- What is expected: In the entries that follow, the lines from the one with "tbl d' = keep" through the one with "apply p_void_Ok in Hins" are the ones to write out, exactly and with both ends included. Nothing else should appear.

⁂

(** [model.Principal], [model.StrategyResource], [model.StrategyDetail] and
    [model.ModifyStrategyDetail]. *)
Record Principal := mkPrincipal { PrincipalID : string; PrincipalRole : Z }.
Record StrategyResource := mkStrategyResource { StrategyID : string; ResType : Z; ResID : string }.
Record StrategyDetail := mkStrategyDetail {
  ID : string; Name : string; Action : string; Comment : string; Principals : list Principal; Default : bool;
  Owner : string; Resources : list StrategyResource; Valid : bool; Revision : string;
  CreateTime : Z; ModifyTime : Z }.
Record ModifyStrategyDetail := mkModifyStrategyDetail {
  m_ID : string; m_Action : string; m_Comment : string; AddPrincipals : list Principal;
  RemovePrincipals : list Principal; AddResources : list StrategyResource;
  RemoveResources : list StrategyResource }.

(** Constants and functions of packages of polarismesh/polaris. *)
Class AuthApi := {
  PrincipalUser : Z;
  PrincipalGroup : Z;
  MaxBatchSize : nat;
  InvalidUserIDSlice : StatusCode;
  BuildDefaultStrategyName : Z -> string -> string;
  READ_WRITE : string
}.

(** Where the server refuses a statement. *)
Definition no_default : error := EDriver "pq: column ag.default does not exist".
Definition no_set_target : error := EDriver "pq: column ag of relation auth_strategy does not exist".

(** [tx.Prepare] of a text the server refuses, and [stmt.Exec] with the wrong
    number of arguments. *)
Definition tx_refused `{Env} (e : error) : M database unit := tx_Exec (fun _ _ => Err e).
Definition stmt_wrong_args `{Env} : M database unit := stmt_Exec (fun _ _ => Err param_error).

Section strategy.
Context `{Env} `{PolarisApi} `{Uuid} `{MapRange} `{PgInput} `{AuthApi}.
Abbreviation M := (M database).
Abbreviation P := (P database).

(** ** Principals and resources of one strategy *)

(** [addStrategyPrincipals]: INSERT IGNORE. *)
Definition addStrategyPrincipals (id : string) (principals : list Principal) : M unit :=
  match principals with
  | [] => Ret tt
  | _ => tx_refused syntax_error
  end.

Definition principal_is (id : string) (p : Principal) (r : auth_principal_row) : bool :=
  str_eq (ap_strategy_id r) id && str_eq (ap_principal_id r) (PrincipalID p) &&
  (ap_principal_role r =? PrincipalRole p).

(** [deleteStrategyPrincipals] *)
Definition deleteStrategyPrincipals (id : string) (principals : list Principal) : M unit :=
  each (fun principal => void (stmt_Exec (sql_delete (principal_is id principal)))) principals.

Definition resource_args (r : StrategyResource) : list arg :=
  [AStr (StrategyID r); AInt (ResType r); AStr (ResID r)].

Definition resource_row (now : Z) (a : list arg) : auth_strategy_resource_row :=
  AuthStrategyResourceRow (arg_str (nth 0 a (AStr ""))) (arg_int (nth 1 a (AInt 0))) (arg_str (nth 2 a (AStr "")))
    now now.

Definition insert_resources (resources : list StrategyResource) : P Z :=
  let '(groups, args) := values_loop 3 3 (map resource_args resources) 1 in
  if params_ok (T "INSERT INTO auth_strategy_resource(strategy_id, res_type, res_id) VALUES "
                :: values_sql "" groups) (length args)
  then sql_insert (fun now => map (fun g => resource_row now (map (arg_at args) g)) groups)
  else fun _ _ => Err param_error.

(** [addStrategyResources] *)
Definition addStrategyResources (id : string) (resources : list StrategyResource) : M unit :=
  match resources with
  | [] => Ret tt
  | _ => void (stmt_Exec (insert_resources resources))
  end.

Definition resource_is (x : StrategyResource) (r : auth_strategy_resource_row) : bool :=
  str_eq (asr_strategy_id r) (StrategyID x) && str_eq (asr_res_id r) (ResID x) && (asr_res_type r =? ResType x).
Lemma p_tags_Ok x now d d' : p_tags x now d = Ok (tt, d') ->
  (size (Metadata x) <= 1)%nat /\ tags_set x d d' /\ tbl (R:=config_file_row) d' = tbl d.
Proof.
  intros ([] & d1 & Hc & Ha)%p_bind_Ok. unfold p_clean in Hc. rewrite !p_map_err_Ok in Hc.
  apply p_void_Ok in Hc as (k & [= _ <-]).
  set (mine := tags_of (Namespace x) (Group x) (Name x)) in *.
  destruct (keep_other_same mine (tbl d)) as [Hmine Hother].
  destruct (decide (2 <= length (range_map (Metadata x)))%nat) as [Hn|Hn].
  { pose proof (two_tags_refused x now (set_tbl (keep (fun r => negb (mine r)) (tbl d)) d) Hn) as Hx.
    by rewrite Ha in Hx. }
  rewrite <- length_range_map. split; [lia|].
  pose proof (range_map_fold (Metadata x)) as Hm. unfold p_add in Ha. rewrite p_map_err_Ok in Ha.
  unfold tags_set. fold mine.
  destruct (range_map (Metadata x)) as [|[k0 v0] [|]] eqn:E; simpl in Ha; [| |simpl in Hn; lia].
  - injection Ha as <-. rewrite tbl_set, Hmine, Hother. by rewrite <- Hm.
  - rewrite p_map_err_Ok, p_void_Ok in Ha. destruct Ha as (n & Ha). unfold p_add_rows in Ha.
    rewrite E in Ha. destruct (params_ok _ _); [|done]. unfold insert_tags in Ha.
    apply p_bind_Ok in Ha as (ids & d2 & Hids & [-> _]%insert_Ok_inv).
    injection Hids as <- <-. cbn [map seqZ seq fmap list_fmap Z.of_nat].
    change (tbl (R:=config_file_tag_row) (set_config ?c ?d)) with (t_config_file_tag c).
    change (seqZ (config_file_tag_id_seq ?k) (Z.of_nat 1)) with [config_file_tag_id_seq k].
    rewrite tbl_set. cbn -[tbl set_tbl mine keep]. rewrite !keep_app, Hmine, Hother.
    cbn [keep map]. set (r := tag_row _ _ _).
    assert (mine r = true) as -> by (unfold mine, tags_of; simpl; by rewrite !str_eq_refl).
    split; [|done]. split; [apply app_nil_r|exact Hm].
Qed.

Definition file_created x (now : Z) (d d' : database) : Prop :=
  tbl d' = keep (fun r => negb (cf_dead (Namespace x) (Group x) (Name x) r)) (tbl d) ++
             [new_file_row (config_file_id_seq (x_config d)) x now] /\
  distinct clash (tbl (R:=config_file_row) d') = true /\ tags_set x d d'.

Definition file_updated x (now : Z) (d d' : database) : Prop :=
  tbl d' = change (of_key (Namespace x) (Group x) (Name x)) (set_file x now) (tbl d) /\ tags_set x d d'.

Lemma p_create_file_Ok x now d d' : p_create x now d = Ok (tt, d') ->
  (size (Metadata x) <= 1)%nat /\ file_created x now d d'.
Proof.
  intros ([] & d1 & Hdel & ([] & d2 & Hins & Ht)%p_bind_Ok)%p_bind_Ok.
  rewrite p_map_err_Ok, p_void_Ok in Hdel. destruct Hdel as (k & [= _ <-]).
  rewrite p_map_err_Ok in Hins. apply p_bind_Ok in Hins as (id & d3 & [= <- <-] & Hins).
  apply p_void_Ok in Hins as (n & [-> Hdist]%insert_Ok_inv).
  apply p_tags_Ok in Ht as (Hs & Ht & Hf). split; [done|]. rewrite tbl_set in Hf. unfold file_created.
  rewrite Hf. split; [done|]. split; [done|]. exact Ht.
Qed.

Lemma p_update_Ok x now d d' : p_update x now d = Ok (tt, d') ->
  (size (Metadata x) <= 1)%nat /\ file_updated x now d d'.
Proof.
  intros ([] & d1 & Hu & Ht)%p_bind_Ok. rewrite p_map_err_Ok, p_void_Ok in Hu.
  destruct Hu as (k & [-> _]%update_Ok_inv). apply p_tags_Ok in Ht as (Hs & Ht & Hf).
  rewrite tbl_set in Hf. split; [done|]. split; [done|]. exact Ht.
Qed.

Lemma scan_new_file id x now :
  0 <= round_seconds now < 4000000000000000 -> scan_file (new_file_row id x now) =
  Ok (mkConfigFile id (Name x) (Namespace x) (Group x) (Content x) (Comment x) (Format x)
        (unix_seconds (round_seconds now)) (CreateBy x) (unix_seconds (round_seconds now)) (ModifyBy x) ∅).
Proof. intros Hn. unfold scan_file. cbn -[epoch_text round_seconds]. by rewrite !ParseFloat_epoch. Qed.

(** The transaction of a read, without faults. *)
Lemma reading_reliable {A} (m : M database A) c : reliable ->
  fst ((map_err store_Error Begin ;;; defer_rollback m) c) =
  fst (m (tick (open_tx (current_timestamp c) c))).
Proof.
  intros Hr. unfold Bind, map_err. rewrite Begin_reliable by done. unfold defer_rollback.
  by destruct (m _).
Qed.
End config_file_facts.

(** ** Properties *)

Section config_file_properties.
Context `{Env} `{PolarisApi} `{Strconv} `{MapRange} `{PgInput}.
Implicit Types c : conn database.

(** C22: [CreateConfigFileTx] in an open transaction: after success (or a lost
    commit reply) the deleted row of that key is gone, the new one is there,
    and the tags of the file are its metadata; after an error the committed
    content is the old one.  Because all groups of the tags' VALUES list use
    $1 to $7, a file with two or more metadata entries is always refused. *)
Theorem CreateConfigFileTx_correct x c r c' :
  txst c = TxOpen -> CreateConfigFileTx (Some tt) x c = (r, c') ->
  replica c' = replica c /\
  (r = Ok tt -> file_created x (tx_now c) (work c) (committed c')) /\
  (committed c' = committed c \/ file_created x (tx_now c) (work c) (committed c')) /\
  ((2 <= size (Metadata x))%nat -> is_Ok r = false /\ committed c' = committed c).
Proof.
  intros Ho Hr. destruct (finish_spec (create_file x) _ _ _ _ Ho Hr) as (Hf & Hre & _).
  split; [done|]. split; [intros ->; by eapply p_create_file_Ok|].
  destruct r as [[]|e|w]; simpl in Hf.
  - apply p_create_file_Ok in Hf as [Hs Hf]. split; [by right|lia].
  - destruct Hf as [->|[[] Hf]]; [auto|]. apply p_create_file_Ok in Hf as [Hs Hf]. split; [by right|lia].
  - auto.
Qed.

(** [UpdateConfigFileTx] likewise: content, format, comment and author of the
    row change, the identity and the creation stay, the tags are replaced. *)
Theorem UpdateConfigFileTx_correct x c r c' :
  txst c = TxOpen -> UpdateConfigFileTx (Some tt) x c = (r, c') ->
  replica c' = replica c /\
  (r = Ok tt -> file_updated x (tx_now c) (work c) (committed c')) /\
  (committed c' = committed c \/ file_updated x (tx_now c) (work c) (committed c')) /\
  ((2 <= size (Metadata x))%nat -> is_Ok r = false /\ committed c' = committed c).
Proof.
  intros Ho Hr. destruct (finish_spec (update_file x) _ _ _ _ Ho Hr) as (Hf & Hre & _).
  split; [done|]. split; [intros ->; by eapply p_update_Ok|].
  destruct r as [[]|e|w]; simpl in Hf.
  - apply p_update_Ok in Hf as [Hs Hf]. split; [by right|lia].
  - destruct Hf as [->|[[] Hf]]; [auto|]. apply p_update_Ok in Hf as [Hs Hf]. split; [by right|lia].
  - auto.
Qed.

(** [DeleteConfigFileTx] marks the rows of the key deleted and leaves the tags
    and all other rows: afterwards no read finds the file. *)
Theorem DeleteConfigFileTx_correct ns g n c r c' :
  txst c = TxOpen -> DeleteConfigFileTx (Some tt) ns g n c = (r, c') ->
  let after := set_tbl (change (of_key ns g n) (set_file_deleted 0) (tbl (work c))) (work c) in
  replica c' = replica c /\ (r = Ok tt -> committed c' = after) /\
  (committed c' = committed c \/ committed c' = after) /\
  sql_select (live_file ns g n) after = [].
Proof.
  intros Ho Hr. destruct (finish_spec (delete_file ns g n) _ _ _ _ Ho Hr) as (Hf & Hre & _).
  assert (forall u d', p_map_err store_Error (p_void (sql_update (of_key ns g n) set_file_deleted))
    (tx_now c) (work c) = Ok (u, d') ->
    d' = set_tbl (change (of_key ns g n) (set_file_deleted 0) (tbl (work c))) (work c)) as Hd.
  { intros u d'. rewrite p_map_err_Ok, p_void_Ok. by intros (k & [-> _]%update_Ok_inv). }
  intros after. split; [done|]. split; [intros ->; by eapply Hd|]. split.
  - destruct r as [[]|e|w]; simpl in Hf; [right; by eapply Hd|destruct Hf as [->|[u Hf]]|by left];
      [by left|right; by eapply Hd].
  - unfold sql_select, after. rewrite tbl_set. apply keep_nil_iff. intros r0 (y & _ & ->)%elem_of_change.
    destruct (of_key ns g n y) eqn:E; unfold live_file; [by rewrite andb_false_r|by rewrite E].
Qed.

(** C23: what [CreateConfigFileTx] stored is what [GetConfigFile] returns: every
    field, the metadata, and the transaction's time rounded to the second
    (clock between 1970 and 2096). *)
Theorem Create_GetConfigFile x c c1 :
  reliable -> txst c = TxOpen -> 0 <= round_seconds (tx_now c) < 4000000000000000 ->
  CreateConfigFileTx (Some tt) x c = (Ok tt, c1) ->
  fst (GetConfigFile (Namespace x) (Group x) (Name x) c1) =
    Ok (Some (mkConfigFile (config_file_id_seq (x_config (work c))) (Name x) (Namespace x) (Group x)
      (Content x) (Comment x) (Format x) (unix_seconds (round_seconds (tx_now c))) (CreateBy x)
      (unix_seconds (round_seconds (tx_now c))) (ModifyBy x) (Metadata x))).
Proof.
  intros Hrel Ho Hnow Hr.
  destruct (finish_spec (create_file x) _ _ _ _ Ho Hr) as ([_ (Hd & Hdist & _ & Htags)]%p_create_file_Ok & _).
  set (new := new_file_row _ x (tx_now c)) in Hd.
  assert (sql_select (live_file (Namespace x) (Group x) (Name x)) (committed c1) = [new]) as Hsel.
  { apply (keep_unique clash); [done|rewrite Hd; apply elem_of_app; right; by left| |].
    - unfold live_file, of_key. simpl. by rewrite !str_eq_refl.
    - intros y z. unfold live_file, of_key, clash. simpl. unfold clash_config_file. intros. booleans.
      rewrite !str_eq_true in *. repeat match goal with E : _ = _ |- _ => rewrite E end.
      rewrite !str_eq_refl. apply orb_true_r. }
  unfold GetConfigFile. rewrite reading_reliable by done. set (c2 := tick _).
  unfold GetConfigFileTx, with_tx, map_err. unfold Bind at 1.
  erewrite tx_Query_reliable; [|done|done|exact (f_equal Ok Hsel)].
  unfold Bind at 1, lift, transferRows. erewrite fetch_rows_Ok; [|constructor; [by apply scan_new_file|constructor]].
  unfold loadFileTags, Bind, set_Metadata. erewrite tx_Query_reliable; [|done..]. cbn -[round_seconds tags_of keep].
  unfold tags_map in Htags. unfold sql_select. by rewrite Htags.
Qed.

(** A result set that breaks off is not noticed: the file is returned with the
    tags that came before. *)
Theorem loadFileTags_truncated file c n e :
  txst c = TxOpen -> fault_at (calls c) = Some (FailRows n e) ->
  fst (loadFileTags file c) = Ok (set_Metadata (tags_map (take n
    (sql_select (tags_of (Namespace file) (Group file) (Name file)) (work c)))) file).
Proof. intros Ho Hf. unfold loadFileTags, Bind, tx_Query. by rewrite Ho, Hf. Qed.

(** *** Queries *)

Definition wanted (filter : list (string * string)) : list bcond :=
  map (fun kv => let col := configFileStoreFieldMapping (fst kv) in
    if IsWildName (snd kv) then BLike col (ParseWildNameForSql (snd kv))
    else BEq col (ParseWildNameForSql (snd kv))) filter.

Lemma search_query_wanted filter cs args cs' args' :
  in_order 1 (cs, args, Z.of_nat (length args) + 1) -> search_query filter cs args = (cs', args') ->
  in_order 1 (cs', args', Z.of_nat (length args') + 1) /\
  map (fill args') cs' = map (fill args) cs ++ wanted filter.
Proof.
  revert cs args. induction filter as [|[k v] filter IH]; intros cs args Ho; simpl.
  { intros [= <- <-]. by rewrite app_nil_r. }
  set (n := Z.of_nat (length args) + 1) in *. set (col := configFileStoreFieldMapping k) in *.
  set (cd := if IsWildName v then CLike col n else CEq col n).
  set (a := AStr (ParseWildNameForSql v)). intros Hs.
  assert (in_order 1 (cs ++ [cd], args ++ [a], Z.of_nat (length (args ++ [a])) + 1)) as Ho'.
  { eapply in_order_app; [exact Ho|]. split; [unfold cd; by destruct (IsWildName v)|].
    rewrite length_app. unfold n. simpl. lia. }
  destruct (IH _ _ Ho' Hs) as [Hi Hf]. split; [done|]. rewrite Hf, map_app, <- app_assoc.
  rewrite (fill_all_app _ _ _ _ Ho). f_equal. unfold wanted. simpl. fold col. f_equal.
  assert (arg_at (args ++ [a]) n = a) as Hn by (apply arg_at_last; unfold n; lia).
  unfold cd. destruct (IsWildName v); simpl; by rewrite Hn.
Qed.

⁂

- Solution to this exercise:
  tbl d' = keep (fun r => negb (cf_dead (Namespace x) (Group x) (Name x) r)) (tbl d) ++
             [new_file_row (config_file_id_seq (x_config d)) x now] /\
  distinct clash (tbl (R:=config_file_row) d') = true /\ tags_set x d d'.

Definition file_updated x (now : Z) (d d' : database) : Prop :=
  tbl d' = change (of_key (Namespace x) (Group x) (Name x)) (set_file x now) (tbl d) /\ tags_set x d d'.

Lemma p_create_file_Ok x now d d' : p_create x now d = Ok (tt, d') ->
  (size (Metadata x) <= 1)%nat /\ file_created x now d d'.
Proof.
  intros ([] & d1 & Hdel & ([] & d2 & Hins & Ht)%p_bind_Ok)%p_bind_Ok.
  rewrite p_map_err_Ok, p_void_Ok in Hdel. destruct Hdel as (k & [= _ <-]).
  rewrite p_map_err_Ok in Hins. apply p_bind_Ok in Hins as (id & d3 & [= <- <-] & Hins).
  apply p_void_Ok in Hins as (n & [-> Hdist]%insert_Ok_inv).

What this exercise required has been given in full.